El régimen fascista militar que usurpaba las instituciones españolas, consciente de que debía buscar una fórmula de continuidad a su sistema corrupto, no encontró otra alternativa que retornar a la monarquía, que en el fondo representaba los mismos valores clasistas, terratenientes, corruptos y católicos que defendían los franquistas, y que les había llevado a su "cruzada de liberación" contra la barbarie marxista.
Sabían que la dinastía de los Borbones se había extinguido con la huída del país -y consiguiente abdicación de facto sin designar regencia ni sucesor- del funcionario royal Alfonso Borbón Aubsburgo-Lorena, sobre el que sabían que recaía una sentencia condenatoria, en rebeldía, por alta traición a España, que además le había privado de cualquier derecho y prerrogativa regia, sentencia que los franquistas, aferrados al formalismo legalista antidemocrático como nadie, sabían que no podían anular.
Para los franquistas monárquicos -tanto monta, monta tanto-, no era cuestión de hacer revivir esta causa jurídico-constitucional -que sabían era cosa juzgada e inamovible- y, además, no podían prescindir del valor como ídolo del fascista Francisco Franco, al que no podían quitar de en medio para poner a un gilipuertas venido del exilio a colgarse las medallas, de manera que la mejor forma de sortear los escollos jurídicos respecto de una dinastía monárquica inexistente, era empezar desde cero, con una nueva línea dinástica, dotada de la legitimidad que ellos entendían suficiente e incuestionable, como era la legitimidad del Alzamiento Nacional. Esta fue la doctrina que hicieron proclamar al funcionario Juan Carlos Borbón, cuando juró como sucesor a título de rey ante las Cortes franquistas.

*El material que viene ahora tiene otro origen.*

(* ===== verification/LocalFilesystemStorage.v ===== *)
(** * Files on the local disk

    Models [src/services/file/storage/LocalFilesystemStorage.h] and
    [LocalFilesystemStorage.cpp]: chunks and objects are written to a temporary file
    and renamed, and ranges are read from objects whose blocks were verified.  The
    system calls are those of [FileWorld]; [std::filesystem::path] is the string of a
    POSIX path. *)
From Stdlib Require Import ZArith Lia String.
From stdpp Require Import base list numbers gmap.
From S2P Require Import Prelude ByteStrings FileTypes FileWorld.

Local Open Scope Z_scope.

(** ** Paths *)

Definition slash : Z := 47.

(** The names of a relative path; a slash at the end gives an empty name. *)
Fixpoint names_of (cur s : list Z) : list (list Z) :=
  match s with
  | [] => [cur]
  | c :: s =>
      if c =? slash
      then if bempty cur then names_of [] s else cur :: names_of [] s
      else names_of (cur ++ [c]) s
  end.

Definition is_absolute (s : list Z) : bool :=
  match s with c :: _ => c =? slash | [] => false end.

Fixpoint join (ns : list (list Z)) : list Z :=
  match ns with
  | [] => []
  | [n] => n
  | n :: ns => n ++ slash :: join ns
  end.

(** The loop of [lexically_normal]: the names that are kept, newest first, and whether
    the last name was dropped. *)
Fixpoint normal_names (absolute : bool) (stack : list (list Z)) (trail : bool)
    (ns : list (list Z)) : list (list Z) * bool :=
  match ns with
  | [] => (stack, trail)
  | n :: ns =>
      if bempty n || bool_decide (n = str ".") then normal_names absolute stack true ns
      else if bool_decide (n = str "..") then
        match stack with
        | [] => if absolute then normal_names absolute [] true ns
                else normal_names absolute [n] false ns
        | top :: rest =>
            if bool_decide (top = str "..") then normal_names absolute (n :: stack) false ns
            else normal_names absolute rest true ns
        end
      else normal_names absolute (n :: stack) false ns
  end.

Definition lexically_normal (s : list Z) : list Z :=
  if bempty s then []
  else
    let absolute := is_absolute s in
    let '(stack, trail) := normal_names absolute [] false (names_of [] s) in
    let root := if absolute then [slash] else [] in
    match stack with
    | [] => if absolute then [slash] else str "."
    | top :: _ =>
        root ++ join (rev stack) ++
        (if trail && negb (bool_decide (top = str "..")) then [slash] else [])
    end.
Lemma verifying_done size K whole blocks : bsize whole = size → 0 < size → verifying size K whole blocks →
  blocks = Sha256Hex true <$> blocks_of whole ∧ blocks_of whole ⊆ K.
Proof. intros <- Hs (k & -> & HK & [[_ ?]|[_ ->]]); [lia|done]. Qed.

Create HintDb keeps.
#[local] Hint Resolve keeps_tick_known keeps_plain keeps_erase keeps_open keeps_fstat keeps_insert : keeps.

(** [VerifyObject] keeps the cache. *)
Lemma learns_verify K r : is_u64 (verify_size r) → learns K (VerifyObject moment root_ r) (λ _ _, True).
Proof.
  intros Hu. unfold VerifyObject. case_goal; [by apply learns_ret|]. reflect_guards.
  case_goal; [|by apply learns_ret].
  learn_step; [auto with keeps|]. destruct a as [[[] e]|fd].
  - learn_step; [auto with keeps|]. by apply learns_ret.
  - by apply learns_ret.
  - learn_step; [auto with keeps|]. destruct a as [e|[before size]]; [by apply learns_close|].
    case_goal.
    + learn_step; [auto with keeps|]. learn_step; [auto with keeps|]. by apply learns_ret.
    + reflect_guards. learn_step; [auto with keeps|]. case_goal; [by apply learns_close|].
      eapply learns_bind; [apply (learns_verify_loop _ _ _ _ [] []); [unfold is_u64 in Hu; lia|]|].
      { exists 0%nat. split; [done|]. split; [set_solver|]. left. unfold is_u64 in Hu. change (bsize []) with 0. lia. }
      intros K1 [f|[whole blocks]] _ Hv; [by apply learns_close|].
      learn_step; [auto with keeps|]. destruct a0 as [e|[after size']]; [by apply learns_close|].
      learn_step; [auto with keeps|]. case_goal.
      * learn_step; [auto with keeps|]. by apply learns_ret.
      * apply learns_digest. intros m. case_goal; [by apply learns_ret|]. case_goal.
        -- learn_step; [auto with keeps|]. by apply learns_ret.
        -- reflect_guards. learn_step; [|by apply learns_ret]. apply keeps_insert.
           intros P [HP HK]%list.Forall_cons. exists whole, fd, before. cbn [fingerprint whole_sha256 block_sha256].
           match goal with Hb : bsize whole = _ |- _ => specialize (Hv Hb) end.
           apply verifying_done in Hv as [-> Hsub]; [|done|unfold is_u64 in Hu; lia].
           split_and!; [congruence|congruence|done| |done|done].
           apply list.Forall_forall. intros x Hx%Hsub. by apply (proj1 (list.Forall_forall _ _) HK).
Qed.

Por eso los franquistas prescindieron de los descendientes de Alfonso Borbón, que había fallecido en el exilio, en Roma, viviendo de todo lo que robó en España, aunque lógicamente su familia y sus hijos, como la ex-reina Victoria Eugenia y Juan Borbón, pretendían, con mucha caradura porque durante la guerra no se les vió el pelo, que el chollo recayera en ellos, con una visión, por cierto, muy poco inteligente de cuál era la mejor solución para encauzar el desaguisado dinástico provocado por su padre al huir de España como un miserable cobarde.

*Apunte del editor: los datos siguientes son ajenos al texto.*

Lemma triple_compose_part whole part path :
  triple (holds whole) (ComposePart moment i (length whole) part path) (extends whole).
Proof.
  unfold ComposePart. eapply triple_bind; [apply triple_open, stable_holds|].
  assert (Hend : ∀ e, triple (holds whole) (mret (inl e)) (extends whole)).
  { intros e. apply triple_ret. intros s Hs. split; [by exists whole|done]. }
  intros [[b e]|input]; [apply Hend|].
  eapply triple_bind with (R := λ _, holds whole).
  { eapply triple_weaken; [apply triple_tick, (stable_holds whole)|done|by intros m s [_ Hs]]. }
  intros m. case_goal.
  { eapply triple_bind; [apply triple_plain, stable_holds|]. intros ?. apply Hend. }
  eapply triple_bind.
  { eapply triple_weaken; [apply (triple_copy_part _ input (part_key part) whole [])| |done].
    by rewrite app_nil_r. }
  assert (Hst : ∀ r, stable moment (extends whole r)).
  { intros r n s [Hs Hr]. split; [by apply stable_holds_some|].
    destruct r; [done|]. by apply stable_holds. }
  intros copied. eapply triple_bind; [apply triple_plain, Hst|]. intros ?.
  destruct copied as [e|bytes]; [by apply triple_ret|].
  eapply triple_bind with (R := λ _, extends whole (inr bytes)).
  { eapply triple_weaken; [apply triple_tick, Hst|done|by intros m' s [_ Hs]]. }
  intros m'. repeat case_goal; apply triple_ret; intros s Hs; try done; by destruct Hs.
Qed.

Lemma triple_compose_loop parts : ∀ whole paths,
  triple (holds whole) (ComposeLoop moment i whole parts paths) (extends []).
Proof.
  induction parts as [|part parts IH]; intros whole paths; cbn [ComposeLoop].
  { apply triple_ret. intros s Hs. split; [by exists whole|done]. }
  destruct paths as [|path paths].
  { apply triple_ret. intros s Hs. split; [by exists whole|done]. }
  eapply triple_bind; [apply triple_compose_part|]. intros [e|bytes].
  - apply triple_ret. by intros s [Hs _].
  - eapply triple_weaken; [apply IH| |done]. by intros s [_ Hs].
Qed.

End Temporary.

(** ** The operations *)

Lemma triple_give_up P p result : steady P → mine p →
  triple P (GiveUp moment p result) (λ r s, r = result ∧ P s).
Proof.
  intros HP Hp. unfold GiveUp. eapply triple_bind; [apply triple_plain, HP|]. intros ?.
  eapply triple_bind; [by apply triple_remove|]. intros ?. by apply triple_ret.
Qed.

Section Rules.
Context (I Q : Shared Db → Prop).
Hypothesis HI : steady I.
Hypothesis HQ : steady Q.

(** Storing a chunk keeps [I] if its publication does, and ends with [Q] if it succeeds
    and the publication establishes [Q]. *)
Lemma store_rule r destination :
  ResolveSafePath root_ (store_key r) = Some destination → ¬ mine destination →
  (∀ s d, Sha256Hex true (store_data r) = store_sha256 r → I s →
          publish destination (store_data r) (disk s) d → I (on s d) ∧ Q (on s d)) →
  triple I (StoreChunkAtomically moment root_ pid r)
    (λ res s, I s ∧ (st_succeeded (st_status res) = true →
       st_bytes res = bsize (store_data r) ∧ st_sha256 res = store_sha256 r ∧ Q s)).
Proof.
  intros Hres Hd Hpub. unfold StoreChunkAtomically.
  assert (Hend : ∀ res, st_succeeded (st_status res) = false →
    triple I (mret res) (λ res s, I s ∧ (st_succeeded (st_status res) = true →
       st_bytes res = bsize (store_data r) ∧ st_sha256 res = store_sha256 r ∧ Q s))).
  { intros res Hf. apply triple_ret. intros s Hs. split; [done|congruence]. }
  case_goal; [by apply Hend|]. case_goal; [by apply Hend|].
  apply triple_tick_bind; [apply HI|]. intros n0.
  rewrite Sha256Hex_empty. destruct (evp (moment n0)); cbn [negb]; [|by apply Hend].
  case_goal; [by apply Hend|]. reflect_guards. rewrite Hres.
  eapply triple_bind; [apply triple_plain, HI|]. intros [e|]; [by apply Hend|].
  apply triple_tick_bind; [apply HI|]. intros n.
  set (p := TemporarySibling pid destination (sequence (moment n))).
  assert (Hp : mine p) by (by exists n, destination).
  eapply triple_bind; [by apply triple_create|]. intros [e|fd].
  { eapply triple_pre; [by apply Hend|]. by intros s [Hs _]. }
  eapply triple_bind; [by apply (triple_write_close I p fd)|]. intros [e|].
  { apply (triple_pre I); [|by intros s [Hs%holds_drop _]].
    eapply triple_bind; [by apply triple_remove|]. intros ?. by apply Hend. }
  eapply triple_bind with (R := λ r s, match r with None => I s ∧ Q s | Some _ => I s end).
  { eapply triple_weaken; [apply (triple_rename I (λ s, I s ∧ Q s) p destination fd (store_data r))| |done]; try done.
    - intros s d Hs Hdisk. by apply Hpub.
    - intros s [_ Hs]. by apply Hs. }
  intros [e|].
  { eapply triple_bind; [by apply triple_remove|]. intros ?. by apply Hend. }
  eapply triple_bind; [apply triple_fsync_directory|].
  { intros k s [Hs HQs]. split; [by apply HI|by apply HQ]. }
  intros ?. apply triple_ret. intros s [Hs HQs]. split; [done|]. intros _. by cbn.
Qed.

Seguros, pues, los franquistas del apoyo norteamericano, inglés y alemán a la solución monárquica propuesta para el futuro del régimen (fueron reconocidos por Naciones Unidas), se empeñaron en la educación de Juanito Borbón desde la niñez, algo que no satisfacía a su familia, pero era algo más que nada y con Juanito metido en la pomada siempre podrían sacar tajada para seguir viviendo del cuento. Una educación fundamentalmente militar, que iría unida a un amplio programa de infiltración del pupilo entre la sociedad y el populacho ignorante, que lo admitía todo como papanatas, para lo que el régimen le mandaba a inaugurar y visititar toda clase de operetas y actos, que además permitían al dictador militar, Francisco Franco, liberarse de la pesada carga de los actos públicos, sorteando con ello las posibilidades de ser asesinado, pues era un claro objetivo fascista a batir por los opositores al régimen.

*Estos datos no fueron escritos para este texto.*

(* ===== verification/FileTables.v ===== *)
(** * What the tables of the file service hold

    The invariant of the tables ([db_ok]), rows as the repository reads them back, and
    the rules for computations inside a transaction. *)
From Stdlib Require Import ZArith Lia String.
From stdpp Require Import base list numbers gmap sorting.
From S2P Require Import Prelude ByteStrings FileTypes FileWorld FileRepository FileRepositoryAdapter.

Local Open Scope Z_scope.

(** ** The invariant *)

(** The states an upload goes through, as the pair of the states of session and file. *)
Definition states_ok (session file : Z) : Prop :=
  session = 1 ∧ file = 1 ∨ session = 2 ∧ file = 2 ∨ session = 3 ∧ file = 3 ∨
  session = 2 ∧ file = 4 ∨ session = 4 ∧ file = 5.

Record file_ok (id : Z) (f : FileRow) : Prop := {
  fo_id : fr_id f = id;
  fo_owner : is_u64 (fr_owner f) ∧ fr_owner f ≠ 0;
  fo_size : is_u64 (fr_size f) ∧ fr_size f ≠ 0;
  fo_algorithm : fr_algorithm f = str "sha256";
  fo_expected : bsize (fr_expected f) = 64;
  fo_backend : fr_backend f = str "local_fs";
  fo_key : fr_key f = Some (BuildStorageKey id);
  fo_version : is_u64 (fr_version f);
  fo_status : 1 ≤ fr_status f ≤ 5;
  fo_verified : match fr_status f with
                | 3 => fr_verified f = Some (fr_expected f)
                | 4 => ∃ x, fr_verified f = Some x ∧ x ≠ fr_expected f
                | _ => fr_verified f = None
                end;
}.

Record session_ok (d : Db) (id : Z) (s : SessionRow) : Prop := {
  so_id : sr_upload s = id;
  so_client : sr_client s ≠ [];
  so_chunk : is_u64 (sr_chunk s) ∧ sr_chunk s ≠ 0;
  so_version : is_u64 (sr_version s);
  so_file : ∃ f, files d !! sr_file s = Some f ∧ fr_owner f = sr_owner s ∧ fr_size f = sr_size s ∧
                 states_ok (sr_status s) (fr_status f);
}.

(** The number of chunks of a session, and where a chunk lies. *)
Definition row_count (s : SessionRow) : Z := 1 + (sr_size s - 1) `div` sr_chunk s.

Record chunk_ok (d : Db) (k : Z * Z) (c : ChunkRow) : Prop := {
  co_key : cr_upload c = k.1 ∧ cr_index c = k.2;
  co_part : cr_key c = BuildStoragePartKey k.1 k.2;
  co_algorithm : cr_algorithm c = str "sha256";
  co_checksum : bsize (cr_checksum c) = 64;
  co_status : cr_status c = 1 ∨ cr_status c = 2;
  co_version : is_u64 (cr_version c);
  co_session : ∃ s, sessions d !! k.1 = Some s ∧ cr_file c = sr_file s ∧ cr_owner c = sr_owner s ∧
    0 ≤ k.2 < row_count s ∧ cr_offset c = k.2 * sr_chunk s ∧
    cr_size c = Z.min (sr_chunk s) (sr_size s - k.2 * sr_chunk s) ∧
    (sr_status s ≠ 1 → sr_status s ≠ 4 → cr_status c = 2);
}.

Section Tables.
Context (weight : list Z → list Z).

Record db_ok (d : Db) : Prop := {
  ok_next_file : 1 ≤ next_file d ≤ 2 ^ 64;
  ok_next_upload : 1 ≤ next_upload d ≤ 2 ^ 64;
  ok_file id f : files d !! id = Some f → 1 ≤ id < next_file d ∧ file_ok id f;
  ok_session id s : sessions d !! id = Some s → 1 ≤ id < next_upload d ∧ session_ok d id s;
  ok_chunk k c : chunks d !! k = Some c → chunk_ok d k c;
  ok_client id id' s s' : sessions d !! id = Some s → sessions d !! id' = Some s' →
    sr_owner s = sr_owner s' → weight (sr_client s) = weight (sr_client s') → id = id';
  ok_one_session id id' s s' : sessions d !! id = Some s → sessions d !! id' = Some s' →
    sr_file s = sr_file s' → id = id';
  ok_complete id s : sessions d !! id = Some s → sr_status s = 2 ∨ sr_status s = 3 →
    ∀ i, 0 ≤ i < row_count s → is_Some (chunks d !! (id, i));
}.

(** ** Rows read back *)

Lemma parse_digits_app acc ds v :
  Forall (λ d, 48 ≤ d ≤ 57) ds →
  parse_digits acc ds = Some v ↔ foldl (λ v d, 10 * v + (d - 48)) acc ds = v.
Proof.
  revert acc. induction ds as [|c ds IH]; intros acc Hf; cbn [parse_digits foldl]; [naive_solver|].
  apply list.Forall_cons in Hf as [Hc Hf].
  rewrite (proj2 (Z.leb_le 48 c)), (proj2 (Z.leb_le c 57)) by lia. cbn [andb]. by apply IH.
Qed.

Lemma ParseU64_to_string n : is_u64 n → ParseU64 (to_string n) = Some n.
Proof.
  intros Hn. pose proof (to_string_length n Hn) as Hl. unfold ParseU64.
  replace (bempty (to_string n)) with false by (by destruct (to_string n); cbn in *; lia).
  assert (parse_digits 0 (to_string n) = Some n) as ->.
  { apply parse_digits_app; [by apply to_string_digits|]. unfold to_string.
    destruct (digits_value 20 n []) as (ds & -> & Hv & _); [unfold is_u64 in Hn; lia|].
    by rewrite app_nil_r. }
  rewrite (proj2 (Z.ltb_lt n (2 ^ 64))); [done|]. unfold is_u64 in Hn. lia.
Qed.

Lemma ParseU32_to_string n : is_u32 n → ParseU32 (to_string n) = Some n.
Proof.
  unfold is_u32, ParseU32. intros Hn. rewrite ParseU64_to_string by (unfold is_u64; lia).
  rewrite (proj2 (Z.ltb_lt n (2 ^ 32))); [done|lia].
Qed.

Definition file_record (f : FileRow) : FileRecord :=
  MkFileRecord (fr_id f) (fr_owner f) (fr_name f) (fr_type f) (fr_size f) (fr_algorithm f)
    (fr_expected f) (ifnull (fr_verified f)) (fr_backend f) (ifnull (fr_key f)) (fr_status f)
    (fr_version f) (fr_created f) (fr_updated f) (ifnull (fr_available f)) (ifnull (fr_expires f)).
Definition session_record (s : SessionRow) : FileUploadSessionRecord :=
  MkSessionRecord (sr_upload s) (sr_file s) (sr_owner s) (sr_client s) (sr_fingerprint s) (sr_size s)
    (sr_chunk s) (sr_status s) (sr_version s) (sr_created s) (sr_updated s) (sr_expires s)
    (ifnull (sr_completed s)).
Definition chunk_record (c : ChunkRow) : FileUploadChunkRecord :=
  MkChunkRecord (cr_upload c) (cr_index c) (cr_file c) (cr_owner c) (cr_offset c) (cr_size c)
    (cr_algorithm c) (cr_checksum c) (cr_key c) (cr_status c) (cr_version c) (cr_created c)
    (cr_updated c) (ifnull (cr_stored c)).

(** The views of rows; the states are those of the tables. *)
Definition file_state (s : Z) : FileStatus :=
  match s with 1 => kUploading | 2 => kVerifying | 3 => kAvailable | 4 => kFailed | _ => kFileCanceled end.
Definition session_state (s : Z) : UploadSessionStatus :=
  match s with 1 => kActive | 2 => kFinalizing | 3 => kCompleted | _ => kSessionCanceled end.
Definition chunk_state (s : Z) : UploadChunkStatus := if s =? 2 then kStored else kReserved.

Definition file_row_view (f : FileRow) : FileView := file_view (file_record f) (file_state (fr_status f)).
Definition bundle_row_view (f : FileRow) (s : SessionRow) : UploadBundleView :=
  MkBundle (file_row_view f)
    (MkSession (sr_upload s) (sr_file s) (sr_owner s) (sr_client s) (sr_size s) (sr_chunk s)
       (session_state (sr_status s)) (sr_version s) (sr_created s) (sr_updated s) (sr_expires s)
       (ifnull (sr_completed s))).
Definition chunk_row_view (c : ChunkRow) : UploadChunkView :=
  MkChunk (cr_upload c) (cr_index c) (cr_file c) (cr_owner c) (cr_offset c) (cr_size c)
    (cr_algorithm c) (cr_checksum c) (cr_key c) (chunk_state (cr_status c)) (cr_version c)
    (cr_created c) (cr_updated c) (ifnull (cr_stored c)).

De entre ese programa de propaganda y promoción del nuevo funcionario royal, se contaban una serie de filmaciones, posados y fotografías, como el que ilustran las imágenes, para forjar ante el populacho un cierto prestigio de Juanito, al que presentan como un jóven estudioso, afanado en devorar sesudos tratados en su biblioteca.
Era aquella una España de botijo, de gañanes, de campos de trigo, de guardias civiles y de sotanas. Una España retrotraída al siglo XIX, que había destruído a lo más granado de su poder intelectual y científico. Una España que hacía ardorosas semblanzas póstumas de sus egregios capitostes culturales, como ocurrió con el director de la Real Academia de la Historia, Agustìn González de Amezúa, a quien con ocasión de su fallecimiento en 1956, el panfleto franquista ABC dedicó una serie de loas hagiográficas, incrustando entre ellas anuncios publicitarios de insecticidas, con el llamativo reclamo de ¡Abajo las moscas!, y él de "corpore insepulto" en su despacho de la Academia. Estos eran los contrastes de una España invertebrada, como lo es hoy, que aún no ha logrado insertarse plenamente en la modernidad, prensida a los atavismos medievales de las sotanas y de los blasones armóreos.